MATERIAL FOR THIS TASK:
(** Two dictionaries whose keys are in enumeration order and whose lookups
    agree are the same list of members. *)
Lemma sorted_obj_ext {V : Type} (o1 o2 : JsObject V) :
  StronglySorted keyBefore (obj_keys o1) ->
  StronglySorted keyBefore (obj_keys o2) ->
  (forall k, obj_get o1 k = obj_get o2 k) -> o1 = o2.
Proof.
  revert o2. induction o1 as [|[k1 v1] o1 IH]; intros o2 H1 H2 Hext.
  - destruct o2 as [|[k2 v2] o2]; [reflexivity|].
    specialize (Hext k2). simpl in Hext.
    now rewrite String.eqb_refl in Hext.
  - destruct o2 as [|[k2 v2] o2].
    { specialize (Hext k1). simpl in Hext.
      now rewrite String.eqb_refl in Hext. }
    simpl in H1, H2.
    inversion H1 as [|? ? Hs1 Ha1]; subst.
    inversion H2 as [|? ? Hs2 Ha2]; subst.
    rewrite Forall_forall in Ha1, Ha2.
    assert (Hk : k1 = k2).
    { destruct (string_dec k1 k2) as [|Hne]; [assumption|]. exfalso.
      assert (In k1 (obj_keys o2)).
      { pose proof (Hext k1) as E. simpl in E.
        rewrite String.eqb_refl in E.
        destruct (String.eqb_spec k2 k1); [congruence|].
        apply obj_get_keys. congruence. }
      assert (In k2 (obj_keys o1)).
      { pose proof (Hext k2) as E. simpl in E.
        rewrite String.eqb_refl in E.
        destruct (String.eqb_spec k1 k2); [congruence|].
        apply obj_get_keys. congruence. }
      pose proof (Ha1 k2 ltac:(assumption)) as L1.
      pose proof (Ha2 k1 ltac:(assumption)) as L2.
      exact (keyBefore_asym _ _ L1 L2). }
    subst k2.
    assert (Hv : v1 = v2).
    { pose proof (Hext k1) as E. simpl in E.
      rewrite String.eqb_refl in E. congruence. }
    subst v2. f_equal. apply IH; [assumption | assumption |].
    intros k. pose proof (Hext k) as E. simpl in E.
    destruct (String.eqb_spec k1 k) as [Heq|Hne]; [subst k; clear E|exact E].
    assert (N1 : ~ In k1 (obj_keys o1)).
    { intros Hin. apply Ha1 in Hin. now apply keyBefore_irrefl in Hin. }
    assert (N2 : ~ In k1 (obj_keys o2)).
    { intros Hin. apply Ha2 in Hin. now apply keyBefore_irrefl in Hin. }
    apply obj_get_none_keys in N1, N2. congruence.
Qed.

(** ** Properties of the module *)

Section BaselineProperties.

Context {env : Collaborators}.

(** ** Loading the baseline *)

(** C1, as amended: loading from a root whose baseline file is missing or
    unreadable returns the empty baseline and raises nothing; when the file
    can be read the result is what [JSON.parse] makes of its text, and the
    [SyntaxError] of an unparsable text reaches the caller. *)
Theorem getBaselinedErrors_outcome (fs : FileSystem) (rootDir : Uri) :
  (readFileSync fs (baselineFilePath rootDir) = None ->
   getBaselinedErrors fs rootDir = Ok {| files := [] |})
  /\ (forall text,
        readFileSync fs (baselineFilePath rootDir) = Some text ->
        JSON_parse text = ParseSyntaxError ->
        getBaselinedErrors fs rootDir = Throw SyntaxError)
  /\ (forall text b,
        readFileSync fs (baselineFilePath rootDir) = Some text ->
        JSON_parse text = Parsed b ->
        getBaselinedErrors fs rootDir = Ok b).
Proof.
  unfold getBaselinedErrors. repeat split.
  - intros ->. reflexivity.
  - intros text -> ->. reflexivity.
  - intros text b -> ->. reflexivity.
Qed.


(** ** The match predicate *)

Lemma rule_eqb_eq (a b : option DiagnosticRule) : rule_eqb a b = true <-> a = b.
Proof.
  destruct a as [x|], b as [y|]; simpl; try (split; congruence).
  rewrite String.eqb_eq. split; congruence.
Qed.

(** C4: the comparator accepts a baseline entry and a diagnostic exactly when
    the rules are equal, the start columns are equal, the end columns are
    equal, and the entry has no [lineCount] or it equals the number of lines
    the diagnostic spans; moving the diagnostic by any number of lines leaves
    the outcome as it was, so a moved diagnostic still matches the entry that
    was written for it. *)
Theorem comparator_fingerprint (e : BaselinedDiagnostic) (d : Diagnostic) :
  (comparator e d = true <->
     code e = getRule d
     /\ startColumn (brange e) = character (start (range d))
     /\ endColumn (brange e) = character (end_ (range d))
     /\ (rangeLineCount (brange e) = None
         \/ rangeLineCount (brange e) = Some (lineCount (range d))))
  /\ (forall k, comparator e (shiftLines k d) = comparator e d)
  /\ (forall k, comparator (toBaselinedDiagnostic d) (shiftLines k d) = true).
Proof.
  assert (Hshift : forall e' k,
             comparator e' (shiftLines k d) = comparator e' d).
  { intros e' k. unfold comparator, shiftLines, lineCount, getRule. simpl.
    replace (line (end_ (range d)) + k - (line (start (range d)) + k) + 1)
      with (line (end_ (range d)) - line (start (range d)) + 1) by lia.
    reflexivity. }
  split; [|split].
  - unfold comparator. rewrite !andb_true_iff, rule_eqb_eq, !Z.eqb_eq.
    destruct (rangeLineCount (brange e)) as [n|].
    + rewrite Z.eqb_eq. intuition (try congruence).
    + intuition.
  - apply Hshift.
  - intros k. rewrite Hshift. unfold comparator, toBaselinedDiagnostic. simpl.
    rewrite !Z.eqb_refl, !andb_true_r. now apply rule_eqb_eq.
Qed.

WHAT YOU ARE ASKED TO DO:
Give back exactly the lines above starting at the line where "agree are the same list of members. *)" appears and ending at the line where "assert (In k1 (obj_keys o2))." appears, both included, with no other lines.

WRITTEN ANSWER:
    agree are the same list of members. *)
Lemma sorted_obj_ext {V : Type} (o1 o2 : JsObject V) :
  StronglySorted keyBefore (obj_keys o1) ->
  StronglySorted keyBefore (obj_keys o2) ->
  (forall k, obj_get o1 k = obj_get o2 k) -> o1 = o2.
Proof.
  revert o2. induction o1 as [|[k1 v1] o1 IH]; intros o2 H1 H2 Hext.
  - destruct o2 as [|[k2 v2] o2]; [reflexivity|].
    specialize (Hext k2). simpl in Hext.
    now rewrite String.eqb_refl in Hext.
  - destruct o2 as [|[k2 v2] o2].
    { specialize (Hext k1). simpl in Hext.
      now rewrite String.eqb_refl in Hext. }
    simpl in H1, H2.
    inversion H1 as [|? ? Hs1 Ha1]; subst.
    inversion H2 as [|? ? Hs2 Ha2]; subst.
    rewrite Forall_forall in Ha1, Ha2.
    assert (Hk : k1 = k2).
    { destruct (string_dec k1 k2) as [|Hne]; [assumption|]. exfalso.
      assert (In k1 (obj_keys o2)).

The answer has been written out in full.